DMobj = bioma.data.DataMatrix(Matrix) creates a DataMatrix object from measurement data and feature metadata from microarray experiment.

DMobj = bioma.data.DataMatrix(Matrix,RowNames,ColumnNames) specifies row and column names. RowNames are typically gene names or probe identifiers. ColumnNames are typically sample identifiers.

example

DMobj = bioma.data.DataMatrix('File',FileName) creates a bioma.data.DataMatrix object from a tab-delimited TXT or XLS file that contains table-oriented data and metadata.
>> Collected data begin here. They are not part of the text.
Lemma WriteString_any full rest b s w :
  Partial full (to_bytes s ++ rest) b w ->
  exists r b' w',
    Bufio.WriteString b s w = Some ((r, b'), w')
    /\ Partial full rest b' w'
    /\ Run outputPath [] w w'
    /\ (snd r <> None -> Bufio.err b' <> None).
Proof.
  intros P. unfold Bufio.WriteString, bind.
  destruct (WriteString_loop_any full rest (len s + 2) b (to_bytes s) 0 w)
    as (b1 & p1 & nn & w1 & -> & P1 & R1 & Hfit & _); [lia|exact P|].
  destruct (Bufio.err b1) as [e|] eqn:Ee; unfold ret.
  - eexists _, _, _. split; [reflexivity|].
    split; [|split; [exact R1|]].
    + apply (Partial_failed full (p1 ++ rest)); [exact P1|congruence].
    + intros _. congruence.
  - eexists _, _, _. split; [reflexivity|].
    split; [|split; [exact R1|]].
    + destruct P1 as [Hw Hp Hd]. constructor; cbn [Bufio.wr Bufio.err Bufio.buf]; auto.
      intros _. specialize (Hd Ee). specialize (Hfit eq_refl).
      rewrite Nat.min_l by exact Hfit. rewrite firstn_all.
      rewrite <- Hd, <- !app_assoc. reflexivity.
    + cbn [snd]. congruence.
Qed.

(** ** The generator, whatever fails *)

Section AnyRun.
Context `{arch : Arch}.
DMobj = bioma.data.DataMatrix('File',FileName,Name,Value)creates a bioma.data.DataMatrix object from a tab-delimited TXT or XLS file according to the Name,Value arguments.

Input Arguments

expand all

Measurement data and feature metadata from microarray experiment, specified as a two-dimensional numeric or logical array or a bioma.data.DataMatrix object.

Row names for the bioma.data.DataMatrix object, specified as a numeric vector, character array, string vector, or cell array of character vectors. The number of elements RowNames must be equal to the number of rows in Matrix. RowNames are typically gene names or probe identifiers from a microarray experiment. Row names do not need to be unique.

Data Types: double | char | string | cell

Column names for the bioma.data.DataMatrix object, specified as a numeric vector, character array, string vector, or cell array of character vectors. The number of elements ColumnNames must be equal to the number of columns in Matrix. ColumnNames are typically sample identifiers from a microarray experiment. Column names do not need to be unique.

Data Types: double | char | string | cell

File name or a path and file name of a tab-delimited TXT or XLS file that contains table-oriented data and metadata, specified as a character vector or string.

Typically, the first row of the table contains column names, the first column contains row names, and the numeric data starts at the 2,2 position. The bioma.data.DataMatrix function detects if the first column does not contain row names, and reads data from the first column. However, if the first row does not contain header text (column names), set the HLine property to 0.

Data Types: char | string

Name-Value Arguments

Row names for bioma.data.DataMatrix object, specified as one of these values:

  • Numeric vector, character array, string vector, or a cell array of character vectors, whose elements are equal in number to the number of rows of numeric data in the input matrix.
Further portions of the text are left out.